(** *** _run_commands *)

(** One turn of the loop. The command line is joined and printed before
    the [try] block; a [None] among the words makes the join raise. *)
Definition run_command (cmd : list (option string)) : M unit :=
  match all_str cmd with
  | None => raise TypeError
  | Some words =>
      print ("CMD [ " ++ argv0 ++ " ] ==> " ++ Py.join " " words) ;;;
      except_CalledProcessError
        (match words with
         | [] => raise IndexError
         | program :: args =>
             match which program with
             | None => raise FileNotFoundError
             | Some executable => run_checked (executable :: args)
             end
         end)
        (raise (SystemExit 1))
  end.

Fixpoint _run_commands (cmds : list (list (option string))) : M unit :=
  match cmds with
  | [] => ret tt
  | cmd :: rest => run_command cmd ;;; _run_commands rest
  end.

(** A command whose program cannot be resolved: the builder found no
    executable for it and left [None] as its first word, or its first word
    is a name that the search path does not have. *)
Definition unresolved (cmd : list (option string)) : bool :=
  match cmd with
  | None :: _ => true
  | Some program :: _ =>
      match which program with
      | None => true
      | Some _ => false
      end
  | [] => false
  end.

(** The two commands that end the [format] and [mkfs] sequences. *)
Definition reread_cmds (device_path : string) : list (list (option string)) :=
  [ [which "partprobe"; Some device_path];
    [which "partx"; Some "-vu"; Some device_path] ].

(** *** _format_disk *)

Definition format_cmds (device_path : string) (parted : list (list string))
  : list (list (option string)) :=
  (map (fun cmd =>
         [which "parted"; Some device_path; Some "-a"; Some "optimal";
          Some "-s"] ++ map Some cmd)%list parted
  ++ reread_cmds device_path)%list.

Definition _format_disk (device_path stdin : string) : M unit :=
  p <- lift (_parse_script stdin) ;;
  _run_commands (format_cmds device_path (fst p)).
(** * terraform-provider-turingpi: image cache, download and flash dispatch

    A shallow embedding of the Go packages
      - [internal/client]  (cache.go, download.go, client.go),
      - [internal/resources/node_flash] (executeFlash),
      - [internal/resources/node_flash] (Create / Read / Update),
      - [internal/resources/node_power] and [node_usb] (Create / Read / Update),
      - [internal/datasources/power_status] and [usb_status] (Read),
      - [internal/provider] (Configure),
    over an explicit model of the things those packages talk to: the local
    file system, the HTTP server behind an image URL, and the BMC reached
    through the tpi client library.

    Go functions that return [(value, error)] are embedded as computations
    returning [res value]; every call of an external primitive is recorded
    as an [Event], so that "how many uploads", "which flash operation, on
    which path" are statements about the list of events of a run. *)

From Stdlib Require Import ZArith NArith List String Ascii Bool Lia.
From stdpp Require Import base option gmap strings list fin_maps pretty.

Open Scope string_scope.
Open Scope Z_scope.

════════

● Work request
Your task is an exact transcription of every line above.

● Your response
(** *** _run_commands *)

(** One turn of the loop. The command line is joined and printed before
    the [try] block; a [None] among the words makes the join raise. *)
Definition run_command (cmd : list (option string)) : M unit :=
  match all_str cmd with
  | None => raise TypeError
  | Some words =>
      print ("CMD [ " ++ argv0 ++ " ] ==> " ++ Py.join " " words) ;;;
      except_CalledProcessError
        (match words with
         | [] => raise IndexError
         | program :: args =>
             match which program with
             | None => raise FileNotFoundError
             | Some executable => run_checked (executable :: args)
             end
         end)
        (raise (SystemExit 1))
  end.

Fixpoint _run_commands (cmds : list (list (option string))) : M unit :=
  match cmds with
  | [] => ret tt
  | cmd :: rest => run_command cmd ;;; _run_commands rest
  end.

(** A command whose program cannot be resolved: the builder found no
    executable for it and left [None] as its first word, or its first word
    is a name that the search path does not have. *)
Definition unresolved (cmd : list (option string)) : bool :=
  match cmd with
  | None :: _ => true
  | Some program :: _ =>
      match which program with
      | None => true
      | Some _ => false
      end
  | [] => false
  end.

(** The two commands that end the [format] and [mkfs] sequences. *)
Definition reread_cmds (device_path : string) : list (list (option string)) :=
  [ [which "partprobe"; Some device_path];
    [which "partx"; Some "-vu"; Some device_path] ].

(** *** _format_disk *)

Definition format_cmds (device_path : string) (parted : list (list string))
  : list (list (option string)) :=
  (map (fun cmd =>
         [which "parted"; Some device_path; Some "-a"; Some "optimal";
          Some "-s"] ++ map Some cmd)%list parted
  ++ reread_cmds device_path)%list.

Definition _format_disk (device_path stdin : string) : M unit :=
  p <- lift (_parse_script stdin) ;;
  _run_commands (format_cmds device_path (fst p)).
(** * terraform-provider-turingpi: image cache, download and flash dispatch

    A shallow embedding of the Go packages
      - [internal/client]  (cache.go, download.go, client.go),
      - [internal/resources/node_flash] (executeFlash),
      - [internal/resources/node_flash] (Create / Read / Update),
      - [internal/resources/node_power] and [node_usb] (Create / Read / Update),
      - [internal/datasources/power_status] and [usb_status] (Read),
      - [internal/provider] (Configure),
    over an explicit model of the things those packages talk to: the local
    file system, the HTTP server behind an image URL, and the BMC reached
    through the tpi client library.

    Go functions that return [(value, error)] are embedded as computations
    returning [res value]; every call of an external primitive is recorded
    as an [Event], so that "how many uploads", "which flash operation, on
    which path" are statements about the list of events of a run. *)

From Stdlib Require Import ZArith NArith List String Ascii Bool Lia.
From stdpp Require Import base option gmap strings list fin_maps pretty.

Open Scope string_scope.
Open Scope Z_scope.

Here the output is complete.